I think that has a little to do with the guys in D.O.A. coming up in the ‘70s. I got out of high school in ’74. When I was in high school, the bands we were listening to were Alice Cooper and Deep Purple and, of course, Black Sabbath. These were the heavy bands around at the time, and then we heard about punk rock.


What keeps you inspired and doing this?

First off, we have fun playing. The idea of playing rock music from back then until now, you’ve got to get up there and get people excited, and if you do, you feed off what the audience is doing. That’s the whole thing; rock music has got to be exciting. You’ve got to involve the people in the audience. I still get a real charge from what we get from the audience. And D.O.A. has always been the perfect vehicle for me to say what I feel about the world; the philosophy in a nutshell is, “Be your own boss, think for yourself and try to affect some positive change in this world.”


What sets this album apart for you?

This one I think is a bit more back to the early days, a bit dirtier and a bit more of a punk rock album. I think it’s good and sharp, and we’re really happy with the way it came out. I know everybody who comes out with a new album says, “Yeah, I think this is our best album yet.” So I’m not going to say that. I’m just going to say I think it’s really good, and I’m happy with the message on it, too. And I got to write about some of my heroes. There’s a song about the “Star Trek” crew. There’s a song about them saving people and doing things and not collecting dough. They’re just TV characters, but these guys had the right idea of why you’re on this Earth.”

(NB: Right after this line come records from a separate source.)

Lemma reconcile_takes v h f b :
  v = Some (VObj [("targets", VArr (map encode_target (targets h))); ("requiresFullReconcile", VBool (requiresFullReconcile h))]) ->
  Forall (fun t => op_path (target_path t) /\ text_ok (target_reason t)) (targets h) ->
  requiresFullReconcile h || negb (Nat.eqb (length (targets h)) 0) || b = true -> C.parseReconcile v f b = Ok h.
Proof.
  intros -> Ht Hr. unfold C.parseReconcile. do 2 take_response. apply bind_ok. exists (targets h). split.
  { unfold C.parseTargets. take_response. apply mapi_takes. eapply Forall_impl; [exact Ht|].
    intros t [H1 H2] i. by apply target_takes. }
  take_response. apply bind_ok. exists tt. split; [by apply require_ok|]. by destruct h.
Qed.

Lemma revision_field_takes v o f :
  v = Some (nullable num o) -> (forall z, o = Some z -> isSafeInteger z = true) -> C.requireRevision v f = Ok o.
Proof.
  intros -> H. destruct o as [z|]; [|done]. unfold C.requireRevision, requireInteger. cbn [nullable num].
  by rewrite (H z eq_refl).
Qed.

Lemma response_takes b r : response_valid b r -> C.parseOperationRunResponse (Some (encode_response r)) b = Ok r.
Proof.
  intros [[H1 H2] H3 H4 H5 H6 [H7 H8] H9 H10 H11]. unfold C.parseOperationRunResponse. do 6 take_response.
  apply bind_ok. exists (touchedPaths r). split.
  { unfold C.requireResponsePathArray. change (field (encode_response r) "touchedPaths") with (Some (C.strings (touchedPaths r))).
    unfold C.strings. cbn [orb require mbind result_bind]. apply mapi_takes. eapply Forall_impl; [exact H5|].
    intros p Hp i. by apply path_takes. }
  apply bind_ok. exists (revision r). split; [by eapply revision_field_takes|].
  apply bind_ok. exists (summary r). split; [by eapply summary_takes|].
  apply bind_ok. exists (warnings r). split.
  { unfold C.parseWarnings. take_response. apply mapi_takes. eapply Forall_impl; [exact H9|].
    intros w [Hc Hm] i. by apply warning_takes. }
  apply bind_ok. exists (reconcile r). split; [by eapply reconcile_takes|]. destruct r as [[]]. done.
Qed.


(** ** What an operation demands of its answer *)
Definition reconcile_demanded (q : OperationRequest) (h : OperationReconcileHint) : Prop :=
  match q with
  | BranchCreateRequest _ => requiresFullReconcile h = false /\ targets h = []
  | MergeRequest r => requiresFullReconcile h = negb (merge_dryRun r)
  | _ => demands_full (request_kind q) = true -> requiresFullReconcile h = true
  end.
Definition allows_empty (q : OperationRequest) : bool := match q with BranchCreateRequest _ => true | _ => false end.
Record answers (q : OperationRequest) (r : OperationRunResponse) : Prop := {
  answers_valid : response_valid (allows_empty q) r;
  answers_identity : response_identity r = request_identity q;
  answers_kind : kind r = kind_name (request_kind q);
  answers_reconcile : reconcile_demanded q (reconcile r);
  answers_revision : demands_revision (request_kind q) = true -> revision r <> None;
}.

Lemma wire_params q : C.params (request_identity q) (kind_name (request_kind q)) (request_options q) = wire_request q.
Proof. by rewrite options_are_fields. Qed.
Lemma send_takes send q r : send (wire_request q) = Ok (Some (encode_response r)) -> answers q r ->
  C.sendOperationRunRequest send (request_identity q) (kind_name (request_kind q)) (request_options q) (allows_empty q) = Ok r.
Proof.
  intros Hs [Hv Hi Hk _ _]. unfold C.sendOperationRunRequest. rewrite wire_params, Hs. cbn [mbind result_bind].
  rewrite (response_takes _ _ Hv). cbn [mbind result_bind]. unfold C.requireOperationMatchesRequest.
  rewrite Hi, Hk, !bool_decide_true, Z.eqb_refl by done. done.
Qed.
Lemma send_fails send q e : send (wire_request q) = Throw e ->
  C.sendOperationRunRequest send (request_identity q) (kind_name (request_kind q)) (request_options q) (allows_empty q) = Throw e.
Proof. intros Hs. unfold C.sendOperationRunRequest. by rewrite wire_params, Hs. Qed.

Lemma full_takes r b : requiresFullReconcile (reconcile r) = b -> C.requireFullReconcile r b = Ok tt.
Proof. intros <-. unfold C.requireFullReconcile. by rewrite Bool.eqb_reflx. Qed.
Lemma revision_demand_takes r : revision r <> None -> C.requireSomeRevision r = Ok tt.
Proof. intros H. unfold C.requireSomeRevision. by destruct (revision r). Qed.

Are you playing mostly new stuff on this tour?

For this tour, a friend of ours asked, “Why don’t you guys try playing most of Hardcore ’81,” so we were like, “OK.” We will play mostly songs from “Hardcore ’81,” some songs from “Bloodied but Unbowed,” and about four new ones and some covers. And a bunch of surprises.

The lineup we’ve got now, we’ve been traveling for about three years. We just got back form Europe. We did 20 shows in 19 days. Here’s a story for you, there was a huge riot in Zurich, when we played the May Day parade. We played this show for about 2,000 people, and then the Swiss Riot Police, about 1,000 of them, I’m not kidding, moved in with water canon trucks and arrested about 400 people, so that was pretty well the start of the tour. I’ve seen riots before, but never anything that big.


What’s your home life like? Do you have a family?

I’ve got three kids, two are grown up. I’ve got a son who is 13, and I coach his baseball team, and, to me, that’s a real riot. This summer I’m setting up a drum set. I’m teaching him guitar, so I’m going to drum and we’re just going to work on music.”


I first encountered D.O.A. by watching Anthony Kiedis of the Red Hot Chili Peppers wear your t-shirt in the “Under the Bridge” video. Is there a story behind that?

We were in Los Angeles in ’89 or ’90, and we had a couple of days off. We had met the guys from the Chili Peppers. John, our drummer at the time, and Brian the bass player went golfing with [RCHP bassist] Flea and Anthony, and they ended up giving him a t-shirt. A lot of people ask, “How’d those guys get your shirt?” It’s a total tip-off if you can get a big band like that do that; it’s always going to help.